Когда клавиши сопротивляются нажатию чуть туже, чем обычно, когда на экране в словах густо появляются лишние буквы или ошибки, когда приходится то и дело возвращаться к написанному, чтобы поправить текст, – это значит, компьютер чертыхается, это значит, гремлин, живущий в каждом техническом устройстве, сердито ворочается, это значит, ваша душа вошла в разлад с тем, что вы сочиняете, и еще до того, как вы сами это заметите, умница компьютер подает вам знаки: “Не то!”
Я давно уже не пишу рукой по бумаге. Либо я пишу за компьютером, либо надиктовываю текст на магнитофон, чтобы потом его перепечатать.

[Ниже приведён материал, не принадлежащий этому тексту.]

(* ===== verification/CliCore.v ===== *)
(** * The command line: errors, arguments, credentials

    Model of the parts of [crates/peat-cli/src] that every command uses: the error
    type with its exit codes and what [main] does with it, the timeout and target
    arguments ([cli/mod.rs], [cli/query.rs]) and the credentials file ([creds.rs]).
    clap has parsed the command line; YAML is a parameter. A [Duration] is in
    milliseconds. Arithmetic wraps, as in a release build. *)

From S2P Require Import Prelude Paths Peers.
From Stdlib Require Import Strings.Ascii.

(** ** Errors and the exit status *)

Inductive CliError :=
| Generic (msg : string)
| Auth (msg : string)
| PermissionDenied (msg : string)
| Malformed (msg : string)
| NotImplemented (msg : string)
| Interrupted
| BrokenPipe.

#[global] Instance CliError_eq_dec : EqDecision CliError.
Proof. solve_decision. Defined.

(** [Display for CliError] *)
Definition cli_error_text (e : CliError) : string :=
  match e with
  | Generic msg => msg
  | Auth msg => "authentication failure: " +:+ msg
  | PermissionDenied msg => "permission denied: " +:+ msg
  | Malformed msg => "malformed request: " +:+ msg
  | NotImplemented msg => "not yet implemented: " +:+ msg
  | Interrupted => "interrupted"
  | BrokenPipe => "broken pipe"
  end.

Definition exit_code (e : CliError) : Z :=
  match e with
  | Generic _ | NotImplemented _ => 1
  | Auth _ => 2
  | PermissionDenied _ => 3
  | Malformed _ => 4
  | Interrupted => 130
  | BrokenPipe => 0
  end.

(** How a command ends early: with an error, or by a panic. *)
Inductive Stop := Fails (e : CliError) | Panics.

(** [main]: the process's status and what it prints on stderr. A panic that
    unwinds out of [main] is the runtime's status 101 with its own message. *)
Definition cli_main (r : result Stop unit) : Z * option string :=
  match r with
  | Ok _ | Err (Fails BrokenPipe) => (0, None)
  | Err (Fails Interrupted) => (130, None)
  | Err (Fails e) => (exit_code e, Some ("peat: " +:+ cli_error_text e))
  | Err Panics => (101, Some "panicked"%string)
  end.

(** ** Integers in text: [str::parse::<u64>] and [parse::<i64>] *)

Inductive ParseIntError := IntEmpty | IntInvalidDigit | IntPosOverflow | IntNegOverflow.

(** [Display for ParseIntError] *)
Definition int_error_text (e : ParseIntError) : string :=
  match e with
  | IntEmpty => "cannot parse integer from empty string"
  | IntInvalidDigit => "invalid digit found in string"
  | IntPosOverflow => "number too large to fit in target type"
  | IntNegOverflow => "number too small to fit in target type"
  end.

Fixpoint int_digits_up (hi acc : Z) (s : string) : result ParseIntError Z :=
  match s with
  | EmptyString => Ok acc
  | String c s =>
      match digit_value c with
      | None => Err IntInvalidDigit
      | Some d => if hi <? 10 * acc + d then Err IntPosOverflow else int_digits_up hi (10 * acc + d) s
      end
  end.

Fixpoint int_digits_down (lo acc : Z) (s : string) : result ParseIntError Z :=
  match s with
  | EmptyString => Ok acc
  | String c s =>
      match digit_value c with
      | None => Err IntInvalidDigit
      | Some d => if 10 * acc - d <? lo then Err IntNegOverflow else int_digits_down lo (10 * acc - d) s
      end
  end.

Definition parse_u64 (s : string) : result ParseIntError Z :=
  match s with
  | EmptyString => Err IntEmpty
  | String ("+" | "-")%char EmptyString => Err IntInvalidDigit
  | String "+"%char rest => int_digits_up U64_MAX 0 rest
  | _ => int_digits_up U64_MAX 0 s
  end.

Definition parse_i64 (s : string) : result ParseIntError Z :=
  match s with
  | EmptyString => Err IntEmpty
  | String ("+" | "-")%char EmptyString => Err IntInvalidDigit
  | String "+"%char rest => int_digits_up (2 ^ 63 - 1) 0 rest
  | String "-"%char rest => int_digits_down (- 2 ^ 63) 0 rest
  | _ => int_digits_up (2 ^ 63 - 1) 0 s
  end.

(** ** Timeouts *)

(** [str::strip_suffix] *)
Fixpoint strip_suffix (p s : string) : option string :=
  if bool_decide (s = p) then Some EmptyString
  else match s with EmptyString => None | String a s => String a <$> strip_suffix p s end.

Definition parse_timeout (s : string) : result CliError Z :=
  let failed e := Malformed ("timeout `" +:+ s +:+ "`: " +:+ int_error_text e) in
  match strip_suffix "ms" s with
  | Some num => map_err failed (parse_u64 num)
  | None =>
      match strip_suffix "s" s with
      | Some num => map_ok (λ n, 1000 * n) (map_err failed (parse_u64 num))
      | None =>
          match strip_suffix "m" s with
          | Some num => map_ok (λ n, 1000 * ((n * 60) mod 2 ^ 64)) (map_err failed (parse_u64 num))
          | None => Err (Malformed ("timeout `" +:+ s +:+ "`: expected suffix s, m, or ms (e.g. 10s, 1m, 500ms)"))
          end
      end
  end.

(** ** Targets *)

Definition parse_target (s : string) : result CliError (string * option string) :=
  if is_empty_str s then Err (Malformed "target is empty")
  else
    match split_once "/" s with
    | Some (c, d) =>
        if is_empty_str d then Err (Malformed ("target `" +:+ s +:+ "`: trailing slash without doc id"))
        else if is_empty_str c then Err (Malformed ("target `" +:+ s +:+ "`: leading slash without collection"))
        else if str_contains d "/" then Err (Malformed ("target `" +:+ s +:+ "`: only one slash allowed"))
        else Ok (c, Some d)
    | None => Ok (s, None)
    end.

(** ** Credentials *)

Record PeatCredentials := mkCredentials {
  cr_app_id : string;
  cr_shared_key : string;
  cr_peers : list string;
  cr_data_dir : option string;
  cr_disable_mdns : bool;
  cr_encryption_key : option string;
}.

(** What the process sees of its surroundings: two environment variables, the
    [dirs] crate's answers, the file system, and serde_yaml. *)
Record CliEnv := mkEnv {
  env_peat_creds : option string;
  env_xdg_config_home : option string;
  env_config_dir : option string;
  env_home_dir : option string;
  env_exists : string → bool;
  env_read : string → result string string;
  env_parse_yaml : string → result string PeatCredentials;
}.

(** [PathBuf] equality is that of the components. *)
Definition path_eqb (p q : string) : bool := bool_decide (components p = components q).

Definition credentials_below (dir : string) : string := path_join (path_join dir "peat") "credentials.yaml".

Definition push_new (candidates : list string) (p : string) : list string :=
  if existsb (path_eqb p) candidates then candidates else candidates ++ [p].

Definition config_candidates (env : CliEnv) : list string :=
  let candidates :=
    match env_xdg_config_home env with
    | Some xdg => if is_absolute xdg then [credentials_below xdg] else []
    | None => []
    end in
  let candidates :=
    match env_config_dir env with Some dir => push_new candidates (credentials_below dir) | None => candidates end in
  match env_home_dir env with
  | Some home => push_new candidates (credentials_below (path_join home ".config"))
  | None => candidates
  end.

Definition resolve_path_with (exists_on_disk : string → bool) (explicit env : option string) (candidates : list string)
  : result CliError string :=
  match explicit with
  | Some p => Ok p
  | None =>
      match (e ← env; if is_empty_str e then None else Some e) with
      | Some e => Ok e
      | None =>
          match candidates with
          | first :: _ =>
              match list_find (λ p, exists_on_disk p = true) candidates with
              | Some (_, p) => Ok p
              | None => Ok first
              end
          | [] => Err (Auth "no credentials path resolved — pass --creds, set PEAT_CREDS, or place a file at the platform config dir")
          end
      end
  end.

Definition resolve_path (env : CliEnv) (explicit : option string) : result CliError string :=
  resolve_path_with (env_exists env) explicit (env_peat_creds env) (config_candidates env).

Definition load (env : CliEnv) (explicit : option string) : result CliError PeatCredentials :=
  let? path := resolve_path env explicit in
  let? raw := map_err (λ e, Auth ("could not read credentials file " +:+ path +:+ ": " +:+ e)) (env_read env path) in
  let? creds := map_err (λ e, Auth ("could not parse credentials file " +:+ path +:+ ": " +:+ e)) (env_parse_yaml env raw) in
  match cr_encryption_key creds with
  | Some _ =>
      Err (Auth ("credentials at " +:+ path +:+ " set `encryption_key`, but peat-cli does not yet apply it (at-rest cipher layering is being resolved in peat#940). Remove the field, or pass an unencrypted bundle, to proceed."))
  | None => Ok creds
  end.

Definition expand_data_dir (env : CliEnv) (raw : string) : result CliError string :=
  match strip_prefix "~/" raw with
  | Some suffix =>
      let? home := ok_or (env_home_dir env) (Auth "cannot expand `~/` in data_dir: home directory unknown") in
      Ok (path_join home suffix)
  | None => Ok raw
  end.

(** ** Lemmas *)

Lemma strip_suffix_Some p s r : strip_suffix p s = Some r ↔ s = r +:+ p.
Proof.
  split.
  - revert r. induction s as [|a s IH]; intros r; cbn; case_bool_decide as Hp; intros H; simplify_eq; try done.
    destruct (strip_suffix p s) as [r'|] eqn:E; cbn in H; simplify_eq. by rewrite string_app_cons, (IH r').
  - intros ->. induction r as [|a r IH].
    + rewrite string_app_nil. destruct p; cbn; by rewrite bool_decide_true.
    + rewrite string_app_cons. cbn. rewrite IH. case_bool_decide as Hp; [|done].
      apply (f_equal String.length) in Hp. cbn in Hp. rewrite length_string_app in Hp. lia.
Qed.

Lemma int_digits_up_pretty hi x s :
  (Z.of_N x ≤ hi) → int_digits_up hi 0 (pretty.pretty_N_go x s) = int_digits_up hi (Z.of_N x) s.
Proof.
  revert s. induction (N.lt_wf_0 x) as [x _ IH]. intros s Hx.
  destruct (decide (x = 0%N)) as [->|Hn]; [by rewrite pretty.pretty_N_go_0|].
  rewrite pretty.pretty_N_go_step by lia. rewrite IH; [|apply N.div_lt; lia|rewrite N2Z.inj_div; pose proof (Z.div_le_upper_bound (Z.of_N x) 10 hi); lia].
  cbn [int_digits_up]. assert (digit_value (pretty.pretty_N_char (x mod 10)) = Some (Z.of_N (x mod 10))) as ->.
  { assert (x mod 10 < 10)%N as Hd by (apply N.mod_lt; lia).
    destruct (x mod 10)%N as [|[[[|[]|]|[|[]|]|]|[[|[]|]|[|[]|]|]|]] eqn:E; try done; lia. }
  assert (10 * Z.of_N (x `div` 10) + Z.of_N (x `mod` 10) = Z.of_N x) as ->.
  { pose proof (N.div_mod x 10). lia. }
  by rewrite (proj2 (Z.ltb_ge _ _)) by done.
Qed.
(** ** Claims *)

(** What [--set] does: the list is accepted exactly when every argument has the form
    [path=value] with non-empty segments, and otherwise the command fails with status
    4, never with a panic; an assignment that no later one crosses is read back as its
    coerced value; and everything apart from the assigned paths is as it was. *)
Theorem sets_exact v sets :
  ((∃ v', apply_sets v sets = Ok v') ↔ Forall (λ expr, ∃ p raw, is_set expr p raw) sets) ∧
  (∀ e, apply_sets v sets = Err e → ∃ msg, e = Fails (Malformed msg)) ∧
  (∀ v', apply_sets v sets = Ok v' →
    (∀ before expr after p raw, sets = before ++ expr :: after → is_set expr p raw →
      (∀ later q raw', later ∈ after → is_set later q raw' → apart q p) → value_at p v' = Some (coerce raw)) ∧
    (∀ q, (∀ expr p raw, expr ∈ sets → is_set expr p raw → apart p q) → value_at q v' = value_at q v)).
Proof.
  split_and!.
  - revert v. induction sets as [|s sets IH]; intros v; cbn; [split; eauto|]. rewrite Forall_cons.
    destruct (apply_set v s) as [w|e] eqn:Hw.
    + pose proof Hw as (p & raw & Hset & _)%apply_set_Ok. rewrite IH. split; [intros H; split; eauto|by intros [_ ?]].
    + apply apply_set_Err in Hw as [_ Hno]. split; [by intros [??]|intros [(p & raw & Hset) _]; by apply Hno in Hset].
  - revert v. induction sets as [|s sets IH]; intros v e; cbn; [done|].
    destruct (apply_set v s) as [w|e'] eqn:Hw; [apply IH|]. intros [= <-]. by apply apply_set_Err in Hw as [? _].
  - intros v' Hv'. split; [|intros q; by apply apply_sets_apart].
    intros before expr after p raw -> Hset Hlater. rewrite apply_sets_app in Hv'.
    destruct (apply_sets v before) as [w|]; [|done]. cbn in Hv'. destruct (apply_set w expr) as [u|] eqn:Hu; [|done].
    rewrite (apply_sets_apart u after v') by done. apply apply_set_Ok in Hu as (p' & raw' & Hset' & Hp).
    destruct (is_set_fun _ _ _ _ _ Hset Hset') as [<- <-]. by eapply set_path_same.
Qed.


(** An assignment below a field that holds an array, a string or a number replaces the
    field by an object with that one entry, at any depth, although the comment of
    [set_path] speaks of the root only. *)
Theorem set_replaces_non_objects v p k x v' old :
  value_at p v = Some old → (∀ m, old ≠ VObject m) → set_path v (p ++ [k]) x = Some v' →
  value_at p v' = Some (VObject [(k, x)]).
Proof.
  revert v v'. induction p as [|j p IH]; intros v v' Hat Hold.
  - injection Hat as ->. cbn. destruct old; try (by intros [= <-]). by destruct (Hold entries).
  - cbn [app]. rewrite set_path_cons. cbn [value_at] in Hat |- *.
    destruct (value_get j v) as [w|] eqn:Hw; [|done]. cbn in Hat |- *.
    destruct (p ++ [k]) as [|k' p'] eqn:Hp; [by destruct p|]. destruct (set_path w (k' :: p') x) as [e|] eqn:He; [|done].
    intros [= <-]. cbn. rewrite entry_get_insert. cbn. by eapply IH.
Qed.

End facts.

(** ** Witnesses *)

Definition toy_floats : FloatText := {|
  parse_f64 s := if bool_decide (s = "2.5") then Some (S754_finite false 5 (-1)) else None;
  show_f64 _ _ := "";
|}.

Definition toy_writes_json : JsonLib := toy_json (λ _, None) (λ _, ""%string).

Definition toy_sets : list string := ["position.lat=2.5"; "name=alice"]%string.

Lemma sets_exact_witness :
  ∃ v', @apply_sets toy_writes_json toy_floats (VObject [("keep"%string, VBool true)]) toy_sets = Ok v' ∧
        @value_at toy_writes_json ["keep"%string] v' = Some (VBool true).
Proof.
  eexists. split; [vm_compute; reflexivity|].
  apply (proj2 (proj2 (proj2 (@sets_exact toy_writes_json toy_floats (VObject [("keep"%string, VBool true)]) toy_sets)) _ ltac:(vm_compute; reflexivity))).
  intros expr p raw He Hset.
  assert (p = ["position"; "lat"]%string ∨ p = ["name"]%string) as [-> | ->].
  { apply list_elem_of_In in He. apply is_set_split in Hset as (path & Hs & -> & _).
    destruct He as [<-|[<-|[]]]; [left|right]; vm_compute in Hs; by injection Hs as <- _. }
  - split; intros [l Hl]; done.
  - split; intros [l Hl]; done.
Defined.

Definition toy_registry : @TypeRegistry toy_writes_json :=
  let cap := @mkType toy_writes_json "peat.capability.v1.Capability" "Capability" "v1" (Some "capabilities"%string)
    [mkField "id" "ID" FText; mkField "name" "Name" FText] (λ v, match @value_get toy_writes_json "name" v with Some (VString _) => Ok tt | _ => Err "name"%string end)
    (VObject [("id"%string, VString ""); ("name"%string, VString "")]) in
  @mkRegistry toy_writes_json (λ c, if bool_decide (c = "capabilities"%string) then Some cap else None)
    (λ t, if bool_decide (t = td_id cap) then Some cap else None) [cap].

Lemma toy_registry_wf c desc : for_collection toy_registry c = Some desc → value_wf (td_zero desc).
Proof. cbn. case_bool_decide; [|done]. intros [= <-]. cbn. repeat constructor. Qed.


Lemma set_replaces_non_objects_witness :
  ∃ v', @set_path toy_writes_json (VObject [("tags"%string, VArray [VBool true])]) ["tags"; "0"]%string (VBool false) = Some v' ∧
        @value_at toy_writes_json ["tags"%string] v' = Some (VObject [("0"%string, VBool false)]).
Proof.
  eexists. split; [vm_compute; reflexivity|].
  apply (@set_replaces_non_objects toy_writes_json (VObject [("tags"%string, VArray [VBool true])]) ["tags"%string] "0"%string (VBool false) _ (VArray [VBool true]));
    [reflexivity|done|vm_compute; reflexivity].
Defined.
(** ** Witnesses: a mesh whose documents are the lists of their versions *)

Definition toy_mesh_of (J : JsonLib) : @Mesh (gmap string (list (Value JNumber))) J := {|
  Doc := list (Value JNumber);
  Delta := list (Value JNumber);
  PeerId := nat;
  automerge_to_json d := default VNull (head d);
  json_to_automerge v base := Ok (v :: default [] base);
  doc_diff _ proposed := proposed;
  doc_save d := replicate (length d) Byte.x00;
  session_open _ _ m := (Ok tt, m);
  session_node_id _ := "node"%string;
  store_get k m := Ok (m !! k);
  store_put k d m := (Ok tt, <[k := d]> m);
  store_apply_delta k d m := (Ok tt, <[k := d]> m);
  store_scan_prefix p m := Ok (filter (λ kd, starts_with kd.1 p = true) (map_to_list m));
  store_put_tombstone t m := (Ok tt, delete (store_key (ts_collection t) (ts_doc_id t)) m);
  next_lamport m := (1, m);
  connected_peers _ := [];
  sync_document _ m := (Ok tt, m);
  sync_all_with _ m := (Ok tt, m);
  send_tombstones _ m := (Ok tt, m);
|}.

#[local] Instance toy_json_inst : JsonLib := toy_writes_json.
#[local] Instance toy_floats_inst : FloatText := toy_floats.
#[local] Instance toy_pretty : JsonPretty := {| to_string_pretty _ := "{}" |}.

Definition ToyStore : Type := gmap string (list (Value ToyNumber)).

#[local] Instance toy_mesh : Mesh ToyStore := toy_mesh_of toy_writes_json.

Lemma toy_insert (m : ToyStore) k d :
  store_get k (<[k := d]> m) = Ok (Some d) ∧ ∀ j, j ≠ k → store_get j (<[k := d]> m) = store_get j m.
Proof.
  split; [exact (f_equal Ok (lookup_insert_eq (M := gmap string) m k d))|].
  intros j Hj. exact (f_equal Ok (lookup_insert_ne (M := gmap string) m k j d (not_eq_sym Hj))).
Qed.

#[local] Instance toy_mesh_laws : MeshLaws ToyStore.
Proof.
  split.
  - intros k d m m' [= <-]. apply toy_insert.
  - intros k d m e m' [=].
  - intros k cur d v m m' _ _ [= <-]. apply toy_insert.
  - intros k x m e m' [=].
Qed.

Definition toy_env : CliEnv :=
  mkEnv None None (Some "/home/op/.config"%string) (Some "/home/op"%string) (λ _, true) (λ _, Ok "yaml"%string)
    (λ _, Ok (mkCredentials "app" "key" [] None true None)).

Definition toy_common : CommonArgs := mkCommon None None None "10s" JsonOutput.
Definition toy_proc (m : ToyStore) : Proc ToyStore := mkProc m [] [] 0.
Definition toy_create : CreateArgs := mkCreate "capabilities/c-1" None ["name=thermal"%string] false false false.
Definition toy_update : UpdateArgs := mkUpdate "capabilities/c-1" None ["name=thermal"%string] false false false.
Definition toy_built : Value ToyNumber := VObject [("id"%string, VString "c-1"); ("name"%string, VString "thermal")].


Definition toy_stored : ToyStore := {["capabilities:c-1" := [VObject [("id"%string, VString "c-1"); ("name"%string, VString "old")]]]}.

Lemma update_evolves_witness :
  let '(r, w) := update_run toy_registry toy_env (Ok "") toy_update toy_common (toy_proc toy_stored) in
  updated toy_built "capabilities:c-1" (toy_stored !! "capabilities:c-1") toy_stored r (pr_mesh w).
Proof.
  exact (update_evolves toy_registry toy_env (Ok "") toy_update toy_common (toy_proc toy_stored) "capabilities" "c-1" None eq_refl eq_refl eq_refl).
Defined.

Lemma query_answers_witness :
  let polls := [((∅ : ToyStore), 0); (toy_stored, 100)] in
  ∃ before m now rest, polls = before ++ (m, now) :: rest ∧ query_loop (Single "capabilities" None) None 100 polls = Some (read_scope (Single "capabilities" None) None m).
Proof.
  intros polls. destruct (query_answers (Single "capabilities" None) None 100 0 polls) as (before & m & now & rest & Hp & _ & _ & Hq).
  - done.
  - unfold POLL_INTERVAL. intros [|[|i]] p Hp; cbn in Hp; simplify_eq; cbn; lia.
  - unfold POLL_INTERVAL. cbn. lia.
  - exists before, m, now, rest. split; [exact Hp|exact Hq].
Defined.

Lemma observe_shows_current_witness :
  let events := [Changed (M := ToyStore) "a:1" (Ok (Some [VBool true])); Changed "a:1" (Ok (Some [VBool true])); Changed "a:1" (Ok None)] in
  (observe_trace (λ _, 7) ("a:"%string, None) events).1 = [("a:1"%string, Some [VBool true]); ("a:1"%string, None)] ∧
  last_record (M := ToyStore) "a:1" (observe_trace (λ _, 7) ("a:"%string, None) events).1 = Some None.
Proof.
  intros events. split; [vm_compute; reflexivity|].
  assert (Forall keeps_going events) as Hg by (repeat constructor).
  pose proof (observe_shows_current (λ _, 7) Ndjson ("a:"%string, None) events (∅ : ToyStore) [] 0 Hg) as H.
  destruct (observe_trace _ _ _) as [records last_seen]. destruct H as (_ & H & _).
  exact (H "a:1"%string ltac:(vm_compute; reflexivity)).
Defined.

Впрочем, я не спешу перепечатывать. Пусть пока остается на пленке. Вот-вот должны появиться общедоступные программы, превращающие звуки русской речи в печатный текст. Когда я обзаведусь такой программой, то включу магнитофон, включу «Лину», нажму необходимые клавиши, – и пусть произнесенные когда-то мною слова сами по себе облекаются в форму компьютерной записи.
“Лина” – это имя моего компьютера.
Я купил его в Калифорнии; в том месте, которое можно считать сердцем компьютерной промышленности мира, – в Кремниевой долине (ее еще называют Силиконовой – из-за пристрастия к иностранным заимствованиям). Людям, далеким от компьютеров, она больше известна под именем “Солнечная”.
Я долго выбирал машину, объехал много магазинов и компьютерных лавок и наконец приобрел то, что хотел. Мои американские друзья настояли, чтобы я устроил праздник крещения. Мы долго перебирали разные имена, и вдруг одна знакомая произнесла что-то вроде “Самбалина”.
“Что?” – не понял я.
“Самбалина”, – повторила она.
Тут я осознал, что это “Thumbelina” – название сказки Андерсена, известной нам как “Дюймовочка”. Не знаю, кто и когда придумал сей дурацкий перевод на русский язык, впрочем, мне столь же неизвестно, как звучит имя героини по-датски. Тем не менее в английском названии никаких «дюймов» нет, “Thumbelina” – это «девочка с ноготок», очень симпатичное словечко.
“Почему же девочка с ноготок?” – спросил я свою знакомую.
“Ну как же! – эмоционально, как большинство американок, воскликнула она. – Смотри, машина не такая уж большая, в сравнении с тобой просто маленькая, а может очень многое. Она умная, работящая, исполнительная, никогда не устает. Чем не девочка с ноготок?”
Я согласился. Крещение состоялось. Компьютер торжественно нарекли “ Самбалиной”, а я потом сократил это имя до “Лины”.
Мой ноутбук носит имя “Аня”.
Вот такой парадокс. Компьютер в русском языке мужского рода, и отношусь я к этим машинам как к одухотворенным существам мужского рода, и свойственность между нами скорее братская, это не супружество и не свойство, – а имена у них женские.
Так уж сложилось. Главное, что они никакой обиды не выказывают и на свои имена отзываются.
Это очень важно, когда компьютер отзывается».